While there I toured several different projects underway, with nearly every reserve component providing support. Along the way, I met a representative Sailor who particularly impressed me. Engineering Aid Second Class Jessica Lyn Leonard was the lead Engineering Aid on the JTF/Beckley Summit project.  At the time Petty Officer Leonard was surveying the construction of a large Amphitheater.  I was amazed at her education; she started by graduating from Florida Community College with an Associate of Arts degree in drafting certification in 2005 and has since completed her Bachelors of Arts degree majoring in Religion with a double minor in Urban and Regional Planning and Business Administration. Currently she's awaiting approval of her thesis for a Masters of Arts degree in the College of Design, Construction and Planning from the University of Florida.

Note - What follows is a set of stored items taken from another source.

(* ===== verification/Prelude.v ===== *)
(** * Skeleton: the runner's control plane, its bounded loops and its schedules

    Skeleton lets language-model agents work on a repository through a runner.
    This development models the part of it that decides and records what the
    runner may do: the "vNext" control plane ([src/core/runner_vnext_*.py]), the
    controller of bounded loops ([src/core/loop_*.py]), the scheduler that starts
    work when it is due ([src/core/scheduler_*.py]) and the recovery from known
    failures of all this ([src/core/control_recovery.py]).  Every definition is
    executable and translated from the source; names are the source's wherever Rocq
    allows them.

    ** The program

    A task reaches the runner as a JSON envelope, which [RunnerTask] checks and
    freezes.  [Authority] binds it, or an operator's request, to the typed
    operation of its route, identified by a hash; [Dispatch] takes one bound
    operation from the attestation of its node through everything below to the
    mechanical backend and the receipt, or replays what the ledger already holds.

    A task reaches the control plane as a typed operation.  [Contracts] classifies
    it GREEN, YELLOW or RED; only GREEN operations run unattended.  [Adapters]
    turns task and decision into a dry-run envelope, [Environment] computes the
    environment of the child process, [Routing] selects the node.  Two SQLite
    stores hold what must survive a crash: [Leases] gives a lane of a scope to one
    owner at a time, with increasing fence tokens; [Ledger] is the append-only log
    of reserved, started and finished operations.  [Pep] authorizes an envelope
    that the ledger holds a reservation of.  [ControlPlane] ([prepare]) drives all
    of this and undoes it on failure; [ExecutionGate] ([grant]) reads every fact
    again just before execution; [Execution] ([begin], [run], [finalize]) marks the
    start, runs the injected executor and closes the operation.  [Lifecycle] is the
    composition.  When the outcome of a started operation is unknown,
    [Reconciliation] closes it from evidence, and [Recovery] runs one of a closed
    set of bounded commands.  While the legacy runner still executes, [Shadow]
    compares its classes with the control plane's, [Cutover] weighs the collected
    evidence and [CutoverBridge] tells the legacy runner whether it may go on.
    The legacy runner's own attempts are kept in [RunnerLeases].

    Long-running work is a loop: [Loop] is its state machine and the registered
    limits, [LoopStore] persists runs and events with optimistic versions,
    [LoopEngine] composes the two, [LoopAdapter] answers the runner's packets with
    public-safe receipts and [LoopRecovery] reads the packets that recover a loop.

    Work that recurs is a [Schedule]: a cron expression or one time in a time zone,
    a route and a payload.  [ScheduleStore] keeps versions, occurrences, claims and
    receipts; a tick of [ScheduleEngine] recovers stale claims, turns due times into
    occurrences and dispatches the pending ones through [SharedDispatch], whose
    loop route is the packet adapter of [LoopAdapter] and whose recovery route is
    [ControlRecovery]: a failure that is classified gets a fixed plan of registered
    actions and canaries, attempted with a backoff until it is recovered or an
    operator is told, once.

    ** Files

    - [Prelude]: exceptions, the error monad [result] and the state-and-error monad
      [M], transactions, sorting, automation.  [PyStr], [Json], [PyFloat],
      [Sha256]: what the program uses of Python's [str], [json], [float] and
      [hashlib].  [Frozen]: the bounded, frozen JSON values of tasks and schedules;
      [PyRepr]: [str] of JSON values and their membership in sets.
    - [Contracts] (runner_vnext_contracts), [Leases] (runner_vnext_leases and
      runner_vnext_scheduler), [Ledger] (runner_vnext_ledger), [Adapters],
      [Environment], [Routing], [Pep], [ControlPlane], [ExecutionGate], [Execution],
      [Reconciliation], [Recovery], [Authority], [Dispatch]
      (runner_vnext_authoritative_dispatch; the others are the modules of these
      names), [RunnerTask] (runner_task), [RunnerLeases] (runner_lease_store), [Shadow]
      (runner_vnext_compat and runner_vnext_shadow), [Cutover], [CutoverBridge];
      [Lifecycle] models no file of its own.
    - [Loop] (loop_controller and loop_policy_registry), [LoopStore]
      (loop_state_store), [LoopEngine], [LoopAdapter] (loop_runner_adapter),
      [LoopRecovery] (loop_recovery_packet).
    - [Schedule] (scheduler_models), [ScheduleStore] (scheduler_store),
      [ControlRecovery] (control_recovery), [SharedDispatch] (shared_dispatch),
      [ScheduleEngine] (scheduler_engine).

    ** State and effects

    A Python method is a Definition in [result] (it reads and may raise) or in
    [M S] (it also changes a state [S]; an exception leaves the state reached so
    far, unless a [transaction] rolls it back).  [LaneLeaseStore],
    [OperationLedger] and [LoopStateStore] are the SQLite tables: maps on the
    primary key, or rows in rowid order, with the CHECK and UNIQUE constraints of
    the schema as raising guards; [World] is the pair of lease store and ledger.
    One [BEGIN IMMEDIATE] transaction is one atomic step, so an interleaving of
    processes is a sequence of operations; [Execution.begin_check_mark_race] is
    stated on one.  Injected callables (executor, probe, verifier, recovery
    handlers, domain event graph, the clock as a stream of readings) are
    parameters, as computations on the state where the source lets them change it.
    While a dispatch of the scheduler runs, the heartbeat thread renews its claim and
    other processes use the store: what they commit, in its order, is a parameter of
    the engine ([during]).  That the tables stay consistent and occurrences only go
    forward holds for every such list ([tick_keeps_promises]); what a round of
    dispatches does with each occurrence ([dispatch_settles]) and that a tick with a
    dispatcher handles each due time once ([tick_exactly_once]) are stated for
    dispatches during which only the heartbeats write.

    ** What the theorems show

    - The stores: [Leases] refines one fenced lock per lane and scope, tokens
      increase, live leases are exclusive; [Ledger] refines a three-phase
      specification per idempotency key, phases only advance, finished operations
      are frozen; [LoopStore] refines an abstract store of logs, its codec is exact,
      and of two writers at a version one wins; [RunnerLeases] refines a ledger of
      attempts per key whose history is append-only, whose leases are exclusive
      until their deadline and whose completed tasks are final.
    - The GREEN path: [prepare] is sound and leaves nothing behind when it fails;
      [grant] answers exactly when everything still holds; [begin] starts once;
      [run] never loses the evidence of a start; [finalize] is exact; the whole path
      completes while the lease lives; at most one grant executes a key (up to
      SHA-256 collisions, which are stated as an alternative, never assumed away).
    - The dispatch: an effect happens at most once, GREEN or privileged - after a
      call that reached its backend every later call answers from the ledger
      alone; replays repeat the first receipt; a privileged effect has fresh
      operator evidence and a target verified twice; a privileged reservation
      that lost its fence is stuck.
    - Tasks and bindings: a task survives its text, a runner task is only ever bound to a GREEN
      operation, and equal idempotency keys mean equal bindings up to SHA-256
      collisions.
    - Decisions: when classification answers GREEN, what a planned envelope, a
      route, a child environment, an authorization, a shadow receipt, a cutover
      verdict and a bridge decision are, on every branch, errors included.
    - Recovery: reconciliation closes from verified evidence only, and can always
      close from good evidence; the recovery kernel runs a handler exactly for
      admissible requests.
    - Loops: a step is exactly the transition relation, runs are bounded, work
      terminates, every loop persisted through any sequence of engine calls is a
      bounded run of the controller from the context it was created with, adapter
      receipts tell what this packet did, recovery packets survive their mapping.
    - Schedules: a schedule survives its mapping and equal hashes mean equal
      schedules up to SHA-256 collisions; the scan finds exactly the minutes whose
      local time the cron fields name in the Gregorian calendar.  In the store an
      occurrence moves only along the allowed transitions, no two claims share an
      idempotency key, a claim holds until its deadline unless the occurrence itself
      is moved on (which any engine can do: transitions check no owner) and the
      tables stay consistent over any run.  A tick fills every slot it finds due
      exactly once; a round of dispatches settles what it claims as the dispatcher
      answered, with a receipt.  The typed dispatcher blocks every malformed request
      before a handler runs, and says done of a loop only for the step it took.
    - Recovery of the control plane: recovered means that every step of a registered
      plan was called and succeeded, an operator is told of a failure once whatever
      processes recover it, and the attempts and calls at a failure are bounded.
    Theorems that show a defect of the code say so in their comments
    ([begin_check_mark_race], [privileged_retry_stuck], [recovery_bounds_checked_late],
    [adapter_overflow_escapes], [expired_lease_never_runs], [bridge_exact],
    [every_other_day_is_daily], [surplus_times_lost], [running_claim_exclusive],
    [nothing_done_recovers], [raising_reads_verified], [attempt_race],
    [recovered_overwritten], [attempt_is_no_clock]).

    ** Model choices and bounds

    - A time or a duration is an integer number of microseconds.  Floats hold these
      exactly below 2^33 seconds; the JSON text of a float is modelled on that range.
      Where the code computes with floats ([RunnerLeases]) they are IEEE binary64
      numbers, rounding, infinities and NaN included.
    - A string is a sequence of code points below 256 (the literals are ASCII); the
      character classes and case mappings are CPython's on this range.
    - Integers are unbounded, as in Python; binding one to SQLite outside 64 signed
      bits raises [OverflowError]; where a loop context is written or read, so does
      the limit of 4300 digits of [int] conversions.
    - [json.loads] is a recursive-descent parser with fuel: the length of the text
      plus one, which every nesting consumes, so that it never runs out (the round
      trip of [Json] shows that every dumped text is read back).
    - A time zone is a parameter that gives the offset from UTC at every instant; the
      civil calendar is computed.  A scan visits one minute per unit of fuel, and its
      fuel is the number of minutes of the interval.
    - The tables of a store are there: the [initialize] call that creates them, with
      which a tick of the scheduler, a recovery and the loop handler begin, is left out.
    - What heartbeats and other processes commit during a dispatch runs before the
      dispatcher, which has a state of its own; between the transactions with which a
      tick prepares, other processes write nothing.
    - Types that Python's dataclasses declare and nobody checks at run time are
      taken as declared, except where a component receives arbitrary values (loop
      packets, bridge metadata), which are JSON values.

    ** Not modelled

    Opening, locking and migrating SQLite files, exhaustion of AUTOINCREMENT and
    recursion limits, SQLite's limit on bound variables and the columns the schedule
    store adds to older files; the resolution of the SQLite paths and the opening of the
    stores in runner_vnext_authority; the code generation backend
    (runner_vnext_live_codegen), which is a parameter of the dispatch; the executors of
    recovery actions and canaries, parameters of [ControlRecovery]; the queue and the
    retry policy.  The
    remaining subsystems of the repository (memory, Cognee, Telegram, mail, survey
    geometry, family documents, home edge, credentials, model registry,
    pages, governance checks, gateways, pollers and scripts) are separate programs
    around external services and files, and are left aside. *)

From stdpp Require Export base gmap sets list strings fin_maps.
From Stdlib Require Export ZArith Lia Sorted Ascii.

I chose to highlight Petty Officer Leonard because she is great example of how to balance an incredibly busy lifestyle.  Why? Petty Officer Leonard is a wife, mother, a cancer survivor, a Sailor. She has volunteered 1,640 hours to local preservation societies, classrooms, and other places, using her skills as a planner, surveyor and drafter. Petty Officer Leonard is assigned to NMCB FOURTEEN DET 0614. 

She was only one of the many outstanding Reserve Sailors and Marines on the mountain that day but she exemplifies the balance the reserve member brings to the fight. While receiving great training and experience that only the US Navy can provide, her personal contributions equal that of the training she receives. To the Navy, she brings her extensive education; her life experiences and lessons learned; her commitment to her family, community and country; her professional expertise and most of all, her fighting spirit.

I was honored to be invited to visit that day. I was impressed by the work that was being accomplished. I was inspired by our sailors and I am committed to my Reserve Sailors like PO2 Leonard. She is a Navy Reserve Sailor. She is a war fighter. But she is just one example. I know there are thousands more like this around the Navy Reserve and I'd encourage you to share their stories here. I'm looking forward to reading about them.